What I Make As a Writer

Some people are oversensitive about money. Some people will be scandalised that I’m about to break taboo in talking about it.

Some people, in my humble opinion, need to get over themselves.

I mean, yes, this stuff matters to some extent (I wouldn’t be blogging about it otherwise) but, in the grand scheme of things, it’s not half as important as we make it out to be.

It was back in May that I promised to lift the lid on my personal income but, all of the above said, I’ve actually gotten a slight case of cold feet between then and now.

Please understand that, when I criticise people for focusing on things that maybe don’t matter so much, I’m including myself in that too.
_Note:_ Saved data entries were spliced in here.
(* ===== verification/Config.v ===== *)
(** * Configuration from the environment (internal/config/config.go)

    [Load] reads and checks the environment variables; [ApplyInstanceOverrides] lays
    the stored settings over them.  The environment after [godotenv.Load], the files
    [os.ReadFile] reads and the answers of [os.Stat] are a parameter ([Host]);
    [time.ParseDuration] is modelled with its overflow checks and its floating-point
    fractions. *)

From S2P Require Import Prelude.
From S2P Require Import GoStr.
From S2P Require Import GoTime.
From S2P Require Import Schema.
From S2P Require Import Eff.
From S2P Require Import Demo.
From S2P Require Import TrustedProxy.
From Stdlib Require Import SpecFloat.

Local Open Scope Z_scope.

(** ** time.ParseDuration *)

(** [leadingInt]: the leading digits of [s] as a 64-bit number, or an overflow. *)
Fixpoint leadingInt (x : Z) (s : bytes) : option (Z * bytes) :=
  match s with
  | c :: t =>
      if is_digit c then
        if 2 ^ 63 / 10 <? x then None else
        let x := x * 10 + digit_val c in
        if 2 ^ 63 <? x then None else leadingInt x t
      else Some (x, s)
  | [] => Some (x, [])
  end.

(** [leadingFraction]: the digits as a number and the power of ten to divide it by;
    digits that do not fit are skipped. *)
Fixpoint leadingFraction (x scale : Z) (overflow : bool) (s : bytes) : Z * Z * bytes :=
  match s with
  | c :: t =>
      if is_digit c then
        if overflow then leadingFraction x scale true t
        else if (2 ^ 63 - 1) / 10 <? x then leadingFraction x scale true t
        else let y := x * 10 + digit_val c in
             if 2 ^ 63 <? y then leadingFraction x scale true t
             else leadingFraction y (scale * 10) false t
      else (x, scale, s)
  | [] => (x, scale, [])
  end.

(** [unitMap] *)
Definition unitMap : list (string * Z) :=
  [("ns", 1); ("us", 1000); ("µs", 1000); ("μs", 1000); ("ms", 1000000); ("s", ns_per_sec);
   ("m", 60 * ns_per_sec); ("h", 3600 * ns_per_sec)].
Definition unit_of (u : bytes) : option Z :=
  snd ∘ snd <$> list_find (fun p => p.1 = of_bytes u) unitMap.

Definition is_dot (c : ascii) : bool := bool_decide (c = "."%char).
(** Up to the next dot or digit. *)
Fixpoint split_unit (s : bytes) : bytes * bytes :=
  match s with
  | c :: t => if is_dot c || is_digit c then ([], s)
              else let (u, r) := split_unit t in (c :: u, r)
  | [] => ([], [])
  end.

Definition float64 (n : Z) : spec_float := binary_normalize 53 1024 n 0 false.
(** [uint64(x)] of a float that is not negative. *)
Definition truncate (x : spec_float) : Z :=
  match x with S754_finite false m e => Z.shiftl (Z.pos m) e | _ => 0 end.
(** [uint64(float64(f) * (float64(unit) / scale))] *)
Definition fraction (f scale unit : Z) : Z :=
  truncate (SFmul 53 1024 (float64 f) (SFdiv 53 1024 (float64 unit) (float64 scale))).

(** One number with its unit: its nanoseconds and the rest of the text. *)
Definition duration_part (s : bytes) : option (Z * bytes) :=
  match s with
  | [] => None
  | c :: _ =>
      if negb (is_dot c || is_digit c) then None else
      leadingInt 0 s ≫= fun '(v, s1) =>
      let pre := negb (length s1 =? length s)%nat in
      let '(f, scale, s2, post) :=
        match s1 with
        | d :: t => if is_dot d
                    then let '(f, scale, r) := leadingFraction 0 1 false t in
                         (f, scale, r, negb (length r =? length t)%nat)
                    else (0, 1, s1, false)
        | [] => (0, 1, s1, false)
        end in
      if negb pre && negb post then None else
      let (u, rest) := split_unit s2 in
      unit_of u ≫= fun unit =>
      if 2 ^ 63 / unit <? v then None else
      let v := v * unit in
      if 0 <? f then
        let v := v + fraction f scale unit in
        if 2 ^ 63 <? v then None else Some (v, rest)
      else Some (v, rest)
  end.

(** The sum is a [uint64]. *)
Fixpoint duration_loop (fuel : nat) (d : Z) (s : bytes) : option Z :=
  match s with
  | [] => Some d
  | _ :: _ =>
      match fuel with
      | O => None
      | S fuel =>
          duration_part s ≫= fun '(v, rest) =>
          let d := (d + v) mod 2 ^ 64 in
          if 2 ^ 63 <? d then None else duration_loop fuel d rest
      end
  end.

Definition ParseDuration (text : string) : option Z :=
  let s := to_bytes text in
  let '(neg, s) :=
    match s with
    | c :: t => if bool_decide (c = "-"%char) then (true, t)
                else if bool_decide (c = "+"%char) then (false, t) else (false, s)
    | [] => (false, [])
    end in
  if bool_decide (s = ["0"%char]) then Some 0 else
  if bool_decide (s = []) then None else
  duration_loop (length s) 0 s ≫= fun d =>
  if neg : bool then Some (- d) else if 2 ^ 63 - 1 <? d then None else Some d.

Example durations :
  ParseDuration <$> ["15m"; "168h"; "1h30m"; "1.5h"; "-2us"; "0"; "+5s"; ".5s"; "1.s";
                     "9223372036854775807ns"; "-9223372036854775808ns"; "2562047h47m16.854775807s";
                     "9223372036854775808ns"; ""; "3"; "h"; "."; "1 h"; "1d"]
  = [Some (900 * ns_per_sec); Some (604800 * ns_per_sec); Some (5400 * ns_per_sec);
     Some (5400 * ns_per_sec); Some (-2000); Some 0; Some (5 * ns_per_sec);
     Some (500000000); Some ns_per_sec; Some (2 ^ 63 - 1); Some (- 2 ^ 63); Some (2 ^ 63 - 1);
     None; None; None; None; None; None; None].
Proof. vm_compute. reflexivity. Qed.

(** ** The process *)

(** The environment with what .env adds; the contents of a readable file; whether a
    path exists, [None] for another error of [os.Stat]. *)
Record Host := MkHost {
  h_env : gmap string string;
  h_read : string -> option string;
  h_stat : string -> option bool }.

Definition DefaultSQLiteDSN : string := "/data/owl-invites.db".
Definition LegacyDefaultSQLiteDSN : string := "/data/openrsvp.db".
Definition legacyInstanceName : string := "OpenRSVP".

Record Config := MkConfig {
  Port : string; cfg_Env : string;
  DBDriver : string; DBDSN : string; DBDSNWarning : string;
  MagicLinkExpiry : Z; SessionExpiry : Z; AccountInviteExpiry : Z;
  InvitationSessionExpiry : Z; InvitationRecoveryExpiry : Z;
  InvitationSecretKey : string; BaseURL : string;
  NotificationEmailProvider : string; NotificationSMSProvider : string;
  NotificationSMSSenderName : string;
  SMTPHost : string; SMTPPort : Z; SMTPUsername : string; SMTPPassword : string; SMTPFrom : string;
  SendGridAPIKey : string; SendGridFrom : string;
  SESRegion : string; SESUsername : string; SESPassword : string; SESFrom : string;
  TwilioAccountSID : string; TwilioAuthToken : string; TwilioFromNumber : string;
  VonageAPIKey : string; VonageAPISecret : string; VonageFrom : string;
  SNSRegion : string; SNSAccessKeyID : string; SNSSecretAccessKey : string;
  FeedbackGitHubToken : string; FeedbackGitHubRepo : string; FeedbackEmail : string;
  UploadsDir : string; DefaultRetentionDays : Z; TrustedProxies : list string;
  MaxCoHostsPerEvent : Z; EmailOpenTrackingEnabled : bool; EmailClickTrackingEnabled : bool;
  BootstrapToken : string;
  InstanceName : string; DefaultTimezone : string; AllowSignups : bool; SupportEmail : string }.

Section config.
Context `{E : Env, N : NetEnv} (h : Host).

(** [os.LookupEnv] *)
Definition lookupEnv (key : string) : option string := h.(h_env) !! key.
Definition getEnv (key fallback : string) : string :=
  match lookupEnv key with
  | Some value => if bool_decide (value = "") then fallback else value
  | None => fallback
  end.

Definition regularPathExists (path : string) : res bool :=
  match h.(h_stat) path with Some b => Ok b | None => Err (EInternal "stat") end.

(** The data source and the warning. *)
Definition ResolveSQLiteDefaultDSN (canonicalPath legacyPath : string) : res (string * string) :=
  canonicalExists <-r regularPathExists canonicalPath ;;
  legacyExists <-r regularPathExists legacyPath ;;
  if canonicalExists && legacyExists then
    Err (EText ("both SQLite defaults exist (" +:+ canonicalPath +:+ " and " +:+ legacyPath
                +:+ "); set DB_DSN explicitly to choose one"))
  else if canonicalExists || negb legacyExists then Ok (canonicalPath, "")
  else Ok (legacyPath, "using legacy SQLite default " +:+ legacyPath +:+ " because " +:+ canonicalPath
             +:+ " does not exist; set DB_DSN explicitly or perform the documented offline path migration").

Definition resolveDatabaseDSN (driver : string) : res (string * string) :=
  match lookupEnv "DB_DSN" with
  | Some explicit =>
      if bool_decide (explicit = "") then Err (EText "DB_DSN is explicitly set but empty")
      else Ok (explicit, "")
  | None =>
      if bool_decide (driver = "postgres")
      then Err (EText "DB_DSN is required when DB_DRIVER=postgres")
      else ResolveSQLiteDefaultDSN DefaultSQLiteDSN LegacyDefaultSQLiteDSN
  end.
Lemma prefixes_snoc p x : prefixes (p ++ [x]) = prefixes p ++ [p ++ [x]].
Proof.
  unfold prefixes. rewrite length_app. simpl. rewrite seq_app, fmap_app. simpl. f_equal.
  - apply list_fmap_ext. intros i n [-> Hi]%lookup_seq. rewrite take_app_le by lia. done.
  - f_equal. rewrite take_ge; [done|]. rewrite length_app. simpl. lia.
Qed.
Lemma elem_of_prefixes p q : q ∈ prefixes p -> exists s, p = q ++ s.
Proof. unfold prefixes. intros (n & -> & _)%list_elem_of_fmap. exists (drop n p). by rewrite take_drop. Qed.
Lemma ensure_dirs_app ps qs dk dk' :
  ensure_dirs (ps ++ qs) dk = (Ok (), dk') ->
  exists dk1, ensure_dirs ps dk = (Ok (), dk1) /\ ensure_dirs qs dk1 = (Ok (), dk').
Proof.
  revert dk. induction ps as [|p ps IH]; intros dk H; simpl in *; [by exists dk|].
  apply io_bind_ok in H as ([] & dk1 & H1 & H). apply IH in H as (dk2 & H2 & H3).
  exists dk2. split; [|done]. by rewrite (io_bind_run _ _ _ _ _ H1).
Qed.
Lemma ensure_existing ps dk dk' :
  (forall q, q ∈ ps -> exists es, node_at dk.(dk_root) q = Some (NDir es)) ->
  ensure_dirs ps dk = (Ok (), dk') -> dk'.(dk_root) = dk.(dk_root).
Proof.
  revert dk. induction ps as [|p ps IH]; intros dk Hps H; simpl in *; [by injection H as <-|].
  apply io_bind_ok in H as ([] & dk1 & H1%change_ok & H).
  destruct (Hps p) as [es Hp]; [left|]. rewrite Hp in H1. simpl in H1. injection H1 as H1.
  rewrite (IH dk1); [done| |done]. intros q Hq. rewrite <- H1. apply Hps. by right.
Qed.
Lemma ensure_dir_ok p dk dk' :
  ensure_dir p dk = (Ok (), dk') ->
  dk'.(dk_root) = dk.(dk_root) \/
  (node_at dk.(dk_root) p = None /\ placed dk.(dk_root) p /\ dk'.(dk_root) = put p (NDir []) dk.(dk_root)).
Proof.
  intros H%change_ok. destruct (mbind _ _) as [n|] eqn:Hb.
  - left. by destruct n; simplify_eq.
  - destruct (_ && _) eqn:Hc; [|done]. injection H as <-.
    apply andb_true_iff in Hc as [Hp%placed_parent Ha%absent_spec]. by right.
Qed.
(** One new directory below one that exists. *)
Lemma MkdirAll_new q x dk dk' es :
  MkdirAll (q ++ [x]) dk = (Ok (), dk') -> node_at dk.(dk_root) q = Some (NDir es) ->
  (node_at dk.(dk_root) (q ++ [x]) = None -> dk'.(dk_root) = put (q ++ [x]) (NDir []) dk.(dk_root)) /\
  (forall es', node_at dk.(dk_root) (q ++ [x]) = Some (NDir es') -> dk'.(dk_root) = dk.(dk_root)).
Proof.
  unfold MkdirAll. rewrite prefixes_snoc. intros H Hq. apply ensure_dirs_app in H as (dk1 & H1 & H2).
  apply ensure_existing in H1.
  2: { intros r [s ->]%elem_of_prefixes. by eapply dir_above. }
  simpl in H2. apply io_bind_ok in H2 as ([] & dk2 & H2%change_ok & [= ->]). rewrite H1 in H2. split.
  - intros Hn. rewrite Hn in H2. simpl in H2. destruct (_ && _); [|done]. by injection H2.
  - intros es' Hn. rewrite Hn in H2. simpl in H2. by injection H2.
Qed.
(** Making a directory and those above it leaves alone what it does not pass through. *)
Lemma MkdirAll_elsewhere p dk dk' u n :
  MkdirAll p dk = (Ok (), dk') -> node_at dk.(dk_root) u = Some n -> ~ u `prefix_of` p ->
  node_at dk'.(dk_root) u = Some n.
Proof.
  unfold MkdirAll. intros H Hu Hp.
  assert (forall q, q ∈ prefixes p -> ~ u `prefix_of` q) as Hq.
  { intros q [s ->]%elem_of_prefixes Hq. apply Hp. by apply prefix_app_r. }
  revert dk H Hu Hq. induction (prefixes p) as [|q l IH]; intros dk H Hu Hq; simpl in H.
  - by injection H as <-.
  - apply io_bind_ok in H as ([] & dk1 & H1%ensure_dir_ok & H). apply (IH dk1 H); [|intros r Hr; apply Hq; by right].
    destruct H1 as [->|(Ha & _ & ->)]; [done|]. rewrite put_apart; [done|by eapply absent_prefix|].
    apply Hq. left.
Qed.
Lemma MkdirAll_dir p dk dk' :
  MkdirAll p dk = (Ok (), dk') -> p <> [] ->
  exists n, node_at dk'.(dk_root) p = Some n.
Proof.
  destruct p as [|x q _] using rev_ind; [done|]. unfold MkdirAll. rewrite prefixes_snoc.
  intros (dk1 & _ & H)%ensure_dirs_app _. simpl in H.
  apply io_bind_ok in H as ([] & dk2 & H%change_ok & [= ->]).
  destruct (node_at dk1.(dk_root) (q ++ [x])) as [n|] eqn:Hn; simpl in H.
  - exists n. case_match; [|by destruct (_ && _) eqn:?; simplify_eq; unfold absent in *; rewrite Hn, andb_false_r in *].
    case_match; simplify_eq. congruence.
  - destruct (_ && _) eqn:Hc; [|done]. injection H as <-. eexists. apply node_at_put.
    by apply andb_true_iff in Hc as [Hp%placed_parent _].
Qed.
(** ** A host to run on *)

(** Digests of the right length, and a codec of manifests as bits. *)
Definition pad32 (s : string) : string :=
  of_bytes (take 32 (to_bytes s ++ replicate 32 (byte_of 0))).
Definition backup_env : Env :=
  {| clock := @clock demo_env; uuid_v7 := @uuid_v7 demo_env; rand_read := @rand_read demo_env;
     hmac_sha256 k m := pad32 k; sha256 := pad32; unicode_lower := @unicode_lower demo_env;
     json_strings := @json_strings demo_env; json_background := @json_background demo_env;
     url_scheme := @url_scheme demo_env; go_quote := @go_quote demo_env;
     render_invitation_html := @render_invitation_html demo_env;
     render_magic_link_html := @render_magic_link_html demo_env;
     format_event_date := @format_event_date demo_env; json_object := @json_object demo_env;
     json_list := @json_list demo_env; json_payload := @json_payload demo_env;
     mail_address := @mail_address demo_env; dialect := "sqlite" |}.
Lemma pad32_length s : length (to_bytes (pad32 s)) = 32%nat.
Proof. unfold pad32. rewrite to_of_bytes, length_take, length_app, length_replicate. lia. Qed.
#[local] Instance backup_digests : DigestLaws (E:=backup_env).
Proof. split; intros; apply pad32_length. Qed.

Fixpoint pos_bits (p : positive) : bytes :=
  match p with xH => [] | xO q => "0"%char :: pos_bits q | xI q => "1"%char :: pos_bits q end.
Fixpoint bits_pos (l : bytes) : positive :=
  match l with
  | [] => xH
  | c :: r => if ascii_dec c "0" then xO (bits_pos r) else if ascii_dec c "1" then xI (bits_pos r) else xH
  end.
Lemma bits_pos_bits p : bits_pos (pos_bits p ++ to_bytes nl) = p.
Proof.
  assert (bits_pos (to_bytes nl) = xH) as Ht by done. revert Ht. generalize (to_bytes nl). intros t Ht.
  induction p as [p IH|p IH|]; simpl; by rewrite ?IH.
Qed.

Definition flag (b : bool) : Z := if b then 1 else 0.
Definition manifest_fields (m : Manifest) : list (string + Z) :=
  let so := m.(mf_Source) in let db := m.(mf_Database) in let up := m.(mf_Uploads) in
  [inr m.(mf_FormatVersion); inr m.(mf_CreatedAt); inl so.(so_DatabaseType); inr so.(so_SchemaVersion);
   inr (flag so.(so_SchemaDirty)); inl so.(so_ApplicationVersion); inl so.(so_Commit); inl so.(so_BuildState);
   inl db.(fa_Path); inl db.(fa_SHA256); inr db.(fa_Size); inl m.(mf_SecretFingerprint);
   inr (flag up.(up_Included)); inl up.(up_Consistency); inr up.(up_FileCount); inr up.(up_TotalBytes)]
  ++ flat_map (fun f => [inl f.(fa_Path); inl f.(fa_SHA256); inr f.(fa_Size)]) up.(up_Files).
Fixpoint fields_files (l : list (string + Z)) : list FileArtifact :=
  match l with
  | inl p :: inl h :: inr n :: rest => MkArtifact p h n :: fields_files rest
  | _ => []
  end.
Definition fields_manifest (l : list (string + Z)) : option Manifest :=
  match l with
  | inr v :: inr t :: inl ty :: inr sv :: inr sd :: inl av :: inl co :: inl bs :: inl dp :: inl dh :: inr ds
      :: inl fp :: inr inc :: inl cons_ :: inr n :: inr tot :: files =>
      Some (MkManifest v t (MkSource ty sv (sd =? 1) av co bs) (MkArtifact dp dh ds) fp
              (MkUploads (inc =? 1) cons_ n tot (fields_files files)))
  | _ => None
  end.
Lemma fields_manifest_fields m : fields_manifest (manifest_fields m) = Some m.
Proof.
  destruct m as [v t [ty sv sd av co bs] [dp dh ds] fp [inc cn n tot files]]. simpl.
  assert (fields_files (flat_map (fun f => [inl f.(fa_Path); inl f.(fa_SHA256); inr f.(fa_Size)]) files) = files)
    as Hfiles.
  { induction files as [|[p h k] files IH]; simpl in *; [done|]. by rewrite IH. }
  rewrite Hfiles. by destruct sd, inc.
Qed.

#[local] Instance demo_lib : BackupLib := {|
  quick_check _ := Some ["ok"]; foreign_key_check _ := Some []; version_query _ := Some (Some (36, false));
  manifest_json m := of_bytes (pos_bits (encode (manifest_fields m)));
  manifest_decode s := decode (bits_pos (to_bytes s)) ≫= fields_manifest;
  build_info := ("dev", "unknown", "unknown") |}.
#[local] Instance demo_manifest_law : ManifestLaw.
Proof.
  split. intros m _. unfold manifest_text. simpl.
  rewrite to_bytes_app, to_of_bytes, bits_pos_bits, decode_encode. simpl. apply fields_manifest_fields.
Qed.
#[local] Instance demo_temps : TempNames := {| temp_suffix n := itoa (Z.of_nat n) |}.

Definition demo_root_with (uploads : Node) : Node :=
  NDir [("backups", NDir []); ("data", NDir [("stored", NDir [("ev.png", NFile "image")]); ("uploads", uploads)]);
        ("srv", NDir [])].
Definition demo_uploads : Node := NDir [("a", NDir [("b.png", NFile "B")]); ("ev.png", NFile "image")].
Definition demo_disk (uploads : Node) : Disk := MkDisk (demo_root_with uploads) [] 0 0.
Definition migrated_db : Library := MkLibrary source (Some (36, false)) [].
#[local] Abbreviation backup_run uploads :=
  (CreateSQLite (E:=backup_env) migrated_db "SQLite format 3" ["data"; "uploads"] ["backups"; "monday"] "secret"
    (demo_disk uploads)).
#[local] Abbreviation restore_run uploads :=
  (RestoreSQLite (E:=backup_env) ["backups"; "monday"] ["srv"; "owl.db"] ["srv"; "uploads"] "secret"
    (backup_run uploads).2).

Lemma demo_tidy : tidy (demo_root_with demo_uploads).
Proof.
  assert (forall x, existsb (fun c => bool_decide (c = "/"%char)) (to_bytes x) = false ->
            bool_decide (x ∈ [""; "."; ".."]) = false -> proper_name x) as Hname.
  { intros x Hs Hx. apply bool_decide_eq_false in Hx. split_and!; [set_solver..|].
    intros Hin. apply not_true_iff_false in Hs. apply Hs, existsb_exists. exists "/"%char.
    split; [by apply list_elem_of_In|by apply bool_decide_eq_true]. }
  repeat (constructor; simpl; try (apply Hname; vm_compute; reflexivity); try reflexivity).
Qed.

Definition is_ok {A} (r : res A) : bool := match r with Ok _ => true | Err _ => false end.
Lemma demo_backs_up : is_ok (backup_run demo_uploads).1 = true.
Proof. vm_compute. reflexivity. Qed.
Lemma demo_created_at :
  match (backup_run demo_uploads).1 with
  | Ok m => time_ok m.(mf_CreatedAt) && negb (m.(mf_CreatedAt) =? zero_time)
  | Err _ => false
  end = true.
Proof. vm_compute. reflexivity. Qed.
Lemma demo_restores : is_ok (restore_run demo_uploads).1 = true.
Proof. vm_compute. reflexivity. Qed.


(** A backup of uploads that are reached by a link has none of them, and says nothing. *)
Example linked_uploads_not_saved :
  (exists m, (backup_run (NLink ["data"; "stored"])).1 = Ok m /\ m.(mf_Uploads).(up_FileCount) = 0) /\
  node_at (restore_run (NLink ["data"; "stored"])).2.(dk_root) ["srv"; "uploads"] = Some (NDir []).
Proof. vm_compute. split; [eexists; split; reflexivity|reflexivity]. Qed.
(* ===== verification/Auth.v ===== *)
(** * Organizer authentication (internal/auth)

    Users, magic links and login sessions: the store, the service, the handlers
    and the middleware.  Times of these tables have second precision
    ([time.RFC3339]).  The receiver of the store is the world's database; the
    service carries its configuration and its e-mail sender, which is any effect.
    The data export is not modelled; the deletion of an account is in
    [AccountDelete]. *)

From S2P Require Import Prelude.
From S2P Require Import GoStr.
From S2P Require Import GoTime.
From S2P Require Import Schema.
From S2P Require Import Eff.
From S2P Require Import Http.

Local Open Scope Z_scope.

(** ** model.go *)

Definition InstanceRoleAdmin : string := "admin".
Definition InstanceRoleUser : string := "user".
Definition UserStatusInvited : string := "invited".
Definition UserStatusActive : string := "active".
Definition UserStatusDisabled : string := "disabled".

Record User := MkUser {
  user_ID : string; user_Email : string; user_NormalizedEmail : string; user_Name : string;
  user_Timezone : string; user_InstanceRole : string; user_Status : string;
  user_IsAdmin : bool; user_InvitedByUserID : option string;
  user_ActivatedAt : option time; user_LastLoginAt : option time;
  user_CreatedAt : time; user_UpdatedAt : time }.
Record MagicLink := MkMagicLink {
  link_ID : string; link_TokenHash : string; link_OrganizerID : string;
  link_ExpiresAt : time; link_UsedAt : option time; link_CreatedAt : time }.
Record Session := MkSession {
  ses_ID : string; ses_TokenHash : string; ses_OrganizerID : string;
  ses_ExpiresAt : time; ses_CreatedAt : time }.
Record AuthResponse := MkAuthResponse { ar_Token : string; ar_Organizer : User }.
Record UpdateProfileRequest := MkProfile { up_Name : option string; up_Timezone : option string }.

(** The fields of [config.Config] the services of identities read. *)
Record Config := MkConfig {
  BaseURL : string; InstanceName : string; DefaultTimezone : string; AllowSignups : bool;
  MagicLinkExpiry : Z; SessionExpiry : Z; AccountInviteExpiry : Z;
  MaxCoHostsPerEvent : Z; IsDevelopment : bool; BootstrapToken : string }.

Definition EmailSender : Type := string -> string -> string -> string -> M ().

(** ** store.go *)

Definition parse_time (context : string) (s : string) : res time :=
  match parse_rfc3339 s with Some t => Ok t | None => Err (EInternal context) end.
Definition parse_time_opt (context : string) (s : option string) : res (option time) :=
  match s with
  | None => Ok None
  | Some s => t <-r parse_time context s ;; Ok (Some t)
  end.

Definition user_of_row (id : string) (r : UserRow) : res User :=
  activated <-r parse_time_opt "parse activated_at" r.(u_activated_at) ;;
  last_login <-r parse_time_opt "parse last_login_at" r.(u_last_login_at) ;;
  created <-r parse_time "parse created_at" r.(u_created_at) ;;
  updated <-r parse_time "parse updated_at" r.(u_updated_at) ;;
  Ok (MkUser id r.(u_email) r.(u_norm_email) r.(u_display_name) r.(u_timezone)
        r.(u_role) r.(u_status) (bool_decide (r.(u_role) = InstanceRoleAdmin)) r.(u_invited_by)
        activated last_login created updated).
Definition scanOrganizer (row : option (string * UserRow)) : res (option User) :=
  match row with
  | None => Ok None
  | Some (id, r) => u <-r user_of_row id r ;; Ok (Some u)
  end.

Definition magic_link_of_row (id : string) (r : MagicLinkRow) : res MagicLink :=
  expires <-r parse_time "parse expires_at" r.(ml_expires_at) ;;
  created <-r parse_time "parse created_at" r.(ml_created_at) ;;
  used <-r parse_time_opt "parse used_at" r.(ml_used_at) ;;
  Ok (MkMagicLink id r.(ml_token_hash) r.(ml_user_id) expires used created).
Definition session_of_row (id : string) (r : UserSessionRow) : res Session :=
  expires <-r parse_time "parse expires_at" r.(us_expires_at) ;;
  created <-r parse_time "parse created_at" r.(us_created_at) ;;
  Ok (MkSession id r.(us_token_hash) r.(us_user_id) expires created).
In my first post I was all like, ‘Yeah, I’m gonna be radical and awesome, breaking down barriers and laying all my sh*t bare!’ And then, having calmed down and thought about it some more, worry started to set in that people would see how little money we’re actually talking about and write me off as barely a professional.

I asked myself if I should wait until I was earning more before sharing my figures. Then I remembered that I was entirely missing my own point. I’m not making this blog post to be impressive, I’m doing it because I genuinely believe more open and honest discourse is needed and that everyone would be better off for it.

So, without further ado, here’s me putting my money where my mouth is:

I started freelancing during tax year 2013/2014 – the best part of six years ago. I’d just quit a “normal” job from hell (it was a call centre. Enough said.) and didn’t really know what I was doing, but I was enthusiastic. Foolhardy.

I was also living rent-free with my parents, which is a depressing yet important piece of contextual information.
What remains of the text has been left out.